México; el narcoestado, la evidencia irrefutable

El jueves por la noche nos enteramos de la detención en los Estados Unidos, del ex Secretario de la Defensa Nacional del sexenio anterior, acusado de vínculos con el narcotráfico, lavado de dinero y uso de recursos de procedencia ilícita. Esta detención nos confirma la estrecha relación entre el narcotráfico y el poder en México, de cuando menos los últimos 50 años.

Ya en 1964 con Gustavo Díaz Ordaz en la Presidencia de la República y a través de la Dirección Federal de Seguridad dependiente de la Secretaría de Gobernación se desarrolla esta relación entre el operador designado por el presidente y los narcos. En este período, la tarea estuvo a cargo de Fernando Gutiérrez Barrios.

En 1970 y con Echeverría en el poder, se termina por establecer este vínculo, siendo sus cuñados, los Zuno Arce los encargados de encumbrar a esta nueva generación de narcos como Rafael Caro Quintero, Don Neto, el “jefe de jefes” Miguel Ángel Félix Gallardo. Es en este período de tiempo y por inverosímil que parezca, que se da la mayor producción de mariguana dentro del territorio nacional.

Una vez más y al tiempo, la DEA (por sus siglas en inglés) se encargó de encarcelarlos a todos; Zuno Arce, terminó sus días preso en una cárcel en Florida y los narcos mexicanos de esa época, en diversas cárceles.

En la presidencia de José López Portillo los encumbrados son el Cartel del Golfo y su narco operador, el Negro Durazo, quien años después termino preso.

Miguel de la Madrid Hurtado, no quiso acabar con el problema, también fue otro militar, de altísimo rango, su Secretario de Defensa   Juan Arévalo  Gardoqui, – cuyo nombre salió a relucir en el juicio por el caso Camarena en una corte de California donde se le acusó de estar involucrado con el narco-fue el sexenio donde se encumbró a otra clase, a los narco juniors; esta vez, tocó el turno a los hermanos Arellano Félix y al mismísimo Chapo Guzmán.

Sigue el turno de Carlos Salinas de Gortari, el llamado “jefe de la mafia del poder”, encumbrando toda una serie de narcos y operadores desde militares como el General Gutiérrez Rebollo y hasta familiares. Qué risa le ha de ver causado a Carlos Salinas de Gortari la desafortunada declaración de Mario Vargas Llosa en el sentido de que México era la dictadura perfecta. Es increíble la ingenuidad de tal escritor.

Con Ernesto Zedillo, y en el contexto de la crisis económica, el narcoestado mexicano se fortaleció llevando el conflicto y la tensión entre los mismos militares, ocurrieron escándalos como el de la matanza de Acteal, que ameritó una acusación por delitos de lesa humanidad ante la Corte Interamericana de Derechos Humanos.

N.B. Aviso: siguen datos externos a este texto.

(** * Tempesta FW: generic connection management (tempesta_fw/connection.c)

    A shallow embedding of the connection lifecycle layer: the protocol hook
    registry, the downcalls [tfw_connection_new] and [tfw_connection_close],
    and the synchronous-socket upcalls.  Kernel memory is an explicit store
    of sockets, connection/protocol records, messages and peers; a C pointer
    is an [option N] ([None] is NULL).  Every function runs in a small
    state-and-fault monad: [Bug] is a fired [BUG_ON], [Oops] an access
    through a null, dangling or out-of-bounds pointer. *)

From stdpp Require Import gmap strings list.
From Stdlib Require Import ZArith Lia.

Open Scope Z_scope.

(** ** Data model *)

(** Function pointers stored in [sk_destruct] are named by their symbol. *)
Abbreviation fnptr := string.

(** [SsProto] (sync_socket.h): the head of every connection record; only
    its [type] tag is read by connection.c. *)
Record SsProto := { type : Z }.

(** [TfwAddr]: a socket address; [memset(&addr, 0, sizeof(addr))] yields
    [TfwAddr_zero]. *)
Record TfwAddr := { family : Z; port : Z; in_addr : Z }.

Definition TfwAddr_zero : TfwAddr := {| family := 0; port := 0; in_addr := 0 |}.

(** [TfwConnection] (connection.h).  The intrusive node [c->list] is
    represented by the presence of the connection's address in its peer's
    [conn_list]; [INIT_LIST_HEAD] leaves it on no list.  The field
    [sk_destruct] of the C struct is [conn_sk_destruct] here, since
    [struct sock] has a field of the same name. *)
Record TfwConnection := {
  proto : SsProto;
  msg_queue : list N;
  msg : option N;
  peer : option N;
  sock : option N;
  conn_sk_destruct : option fnptr
}.

(** The part of [struct sock] that the connection layer touches, and the
    remote address of the endpoint. *)
Record Sock := {
  sk_user_data : option N;
  sk_destruct : option fnptr;
  sk_flags : Z;
  sk_daddr : TfwAddr
}.

(** [TfwMsg]: the list of segments (addresses of [struct sk_buff]). *)
Record TfwMsg := { skb_list : list N }.

(** [TfwPeer]: the connections threaded on the peer's list. *)
Record TfwPeer := { conn_list : list N }.

(** The macro [TFW_CONN_TYPE(c)], that is [c->proto.type]. *)
Definition TFW_CONN_TYPE (C : TfwConnection) : Z := type (proto C).

(** What [sk_user_data] may point to: a bare [SsProto] left by a protocol
    pre-binding, or a [TfwConnection], whose first member is an [SsProto]. *)
Inductive ProtoObj :=
| ObjProto (p : SsProto)
| ObjConn (c : TfwConnection).

Record Mem := {
  socks : gmap N Sock;
  objs : gmap N ProtoObj;
  msgs : gmap N TfwMsg;
  peers : gmap N TfwPeer
}.

(** [TfwConnHooks]: the callbacks of one protocol.  A callback is handed the
    connection pointer and may rewrite memory. *)
Record TfwConnHooks := {
  conn_init : N -> Mem -> Mem;
  conn_destruct : N -> Mem -> Mem;
  conn_msg_alloc : N -> Mem -> option N * Mem
}.

(** Calls that leave the connection layer, in the order they are made. *)
Inductive Event :=
| EvConnInit (c : N)
| EvConnDestruct (c : N)
| EvConnMsgAlloc (c : N)
| EvCreateClient (c : N) (a : TfwAddr)
| EvSsClose (sk : N).

(** The state of the module: memory, the slab cache [conn_cache] (the
    outcomes of its next allocations: an address or a failure), the static
    table [conn_hooks] and the log of outgoing calls. *)
Record World := {
  mem : Mem;
  conn_cache : list (option N);
  conn_hooks : list (option TfwConnHooks);
  trace : list Event
}.

(** Verdicts of the classifier (classifier.h). *)
Inductive verdict := TFW_PASS | TFW_POSTPONE | TFW_BLOCK.

Definition verdict_is_block (v : verdict) : bool :=
  match v with TFW_BLOCK => true | _ => false end.

(** Declarations that connection.c takes from headers and collaborators
    outside this file: the tag layout of connection.h and gfsm.h, the
    classifier and the client registry. *)
Class Externs := {
  Conn_Clnt : Z;
  Conn_Srv : Z;
  TFW_CONN_TYPE2IDX : Z -> Z;
  TFW_GFSM_FSM_N : Z;
  tfw_classify_conn_estab : Mem -> N -> verdict;
  tfw_classify_conn_close : Mem -> N -> verdict;
  tfw_create_client : N -> TfwAddr -> Mem -> option N * Mem
}.

Definition EPERM : Z := 1.
Definition ENOMEM : Z := 12.
Definition EINVAL : Z := 22.

(** Bit number of [SOCK_DBG] in [enum sock_flags]. *)
Definition SOCK_DBG : Z := 10.

Definition tfw_client_put : fnptr := "tfw_client_put"%string.

(** Conversion of an [int] to [unsigned]. *)
Definition to_unsigned (z : Z) : Z := z mod 2 ^ 32.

Llegamos al sexenio de Vicente Fox, con un narco estado operado en todos sus ámbitos por la incompetencia; un día sí, y otro también, campearon las fugas en los penales de máxima seguridad, haciéndonos el hazme reír del mundo entero.

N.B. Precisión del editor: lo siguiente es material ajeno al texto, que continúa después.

(** * opencode-ask-user: the file mailbox handshake between the [ask_user]
    tool (the Requester, [ask_user.ts]) and its terminal helper (the
    Responder, [ask-user-cli.ts]).

    Conventions of the embedding.

    - A JavaScript string is a [string]: a sequence of code units below 256.
      Texts with other code units are outside the model.
    - The mailbox directory [IPC_DIR] is a record with the directory's
      existence, its permissions and a finite map from file names to file
      texts (the text [readFileSync (_, "utf-8")] returns).
    - Code that touches the file system runs in a small state and exception
      monad [IO]; every [fs] call also appends an event to a ghost log.
    - [Date.now ()], [context.abort.aborted], the lines typed on stdin and
      what the other process does to the mailbox between two polls are
      inputs supplied by the environment.
    - Of the Responder's console output only the presentation of a question
      is kept, as an event: [printHeader], [printLine], the layout of
      [printQuestion] and [formatTime] print glyphs that are no such
      strings and a time in the format of the locale. The [SIGINT] handler is
      left out.
    - A file name stands for the file of that name in [IPC_DIR]. The paths
      the programs make are [path.join (IPC_DIR, name)], taken as POSIX
      paths; for a name made from an id without a path separator, as
      [generateQuestionId] makes them, that is the file [name] of the
      directory ([Paths], [PathFacts.path_join_response]). [Disk] is the
      Responder with [path.join] in place, for the ids it reads from request
      files.
    - An iteration of either loop is taken to run with no other process at
      work between its calls; [Amid] is the Requester with other processes
      at work between its calls.
    - An [fs] call fails for a missing file or directory and for a missing
      permission; other failures of a file system (a full disk, a name too
      long for it) are not modelled. *)

From Stdlib Require Import ZArith NArith Ascii String.
From Stdlib Require Import DecimalString DecimalN DecimalFacts.
From stdpp Require Import gmap strings list sorting.

Set Warnings "-register-all,-clear-no-such-hyp".
Local Open Scope Z_scope.

(** ** JavaScript string methods used by the two programs *)

Module JsString.

Definition code (c : ascii) : N := N_of_ascii c.

(** White space and line terminators removed by [String.prototype.trim],
    among the code units below 256. *)
Definition is_white_space (c : ascii) : bool :=
  let n := code c in
  ((9 <=? n) && (n <=? 13) || (n =? 32) || (n =? 160))%N.

Fixpoint trimStart (s : string) : string :=
  match s with
  | String c r => if is_white_space c then trimStart r else s
  | EmptyString => EmptyString
  end.

Definition trimEnd (s : string) : string :=
  String.rev (trimStart (String.rev s)).

Definition trim (s : string) : string := trimEnd (trimStart s).

(** [toLowerCase] on code units below 256: A-Z and the Latin-1 capitals
    (all of 0xC0-0xDE but the multiplication sign) move up by 32. *)
Definition lower_char (c : ascii) : ascii :=
  let n := code c in
  if ((65 <=? n) && (n <=? 90)
      || (192 <=? n) && (n <=? 222) && negb (n =? 215))%N
  then ascii_of_N (n + 32) else c.

Fixpoint toLowerCase (s : string) : string :=
  match s with
  | String c r => String (lower_char c) (toLowerCase r)
  | EmptyString => EmptyString
  end.

Definition startsWith (s p : string) : bool := String.prefix p s.

Definition endsWith (s p : string) : bool :=
  String.prefix (String.rev p) (String.rev s).

(** [lines.join(sep)] *)
Definition join (sep : string) (l : list string) : string :=
  String.concat sep l.

(** Decimal rendering of a non-negative integer, as in a template literal
    or in [JSON.stringify]. *)
Definition decimal (n : N) : string :=
  NilEmpty.string_of_uint (N.to_uint n).

Definition of_Z (z : Z) : string :=
  if z <? 0 then String "-" (decimal (Z.abs_N z)) else decimal (Z.to_N z).

End JsString.

(** ** JSON values, [JSON.stringify (_, null, 2)] and [JSON.parse] *)

Module Json.

Inductive json : Type :=
| JNull
| JBool (b : bool)
| JNum (n : Z)
| JStr (s : string)
| JArr (l : list json)
| JObj (m : list (string * json)).

(** Result of a parse: a value, the [SyntaxError] that [JSON.parse] throws,
    or a text the model does not interpret (a number with a fraction or an
    exponent, an escape for a code unit above 255). *)
Inductive parsed (A : Type) : Type :=
| POk (a : A)
| PSyntaxError
| PUnmodelled.
Arguments POk {A} a.
Arguments PSyntaxError {A}.
Arguments PUnmodelled {A}.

En el gobierno de Felipe Calderón, al no poder administrar el narcoestado, le declara “la guerra” a sus mismas instituciones, impregnadas de narcos. Hace lo inconcebible, se pelea con sus gentes. Esa fue su desgracia, no se dio cuenta que peleaba contra García Luna y los suyos. Hoy sabemos (gracias, nuevamente a la DEA) de los vínculos y manejos de García Luna y del claro fortalecimiento durante su sexenio, del cártel de Sinaloa.

Así, llegamos, en un recuento de 50 años en donde la realidad nos abruma y nos golpea sin misericordia. Las series de Narcos en Netflix y el personaje de Conrado apuntalan y señalan esta realidad mexicana: la existencia del narcoestado, paralelo al estado mexicano.

Ya sabemos que la llamada cuarta transformación (4t) en materia económica esta perdida. Habrá más pobres al final del sexenio. Con toda esta información de las agencias estadounidenses, la verdadera y única cruzada de esta 4t es terminar con el narcoestado.

La única forma en la que el Presidente de la República aspire a un reconocimiento de la historia, es sólo y exclusivamente si tiene los arrestos necesarios para terminar con el narcoestado. Ya no tiene que buscar en la corrupción, ni en el modelo económico neoliberal (esos como coartada en un primer momento pudieron haberle servido) pero la realidad y la DEA han puesto de manifiesto el verdadero reto de su gobierno.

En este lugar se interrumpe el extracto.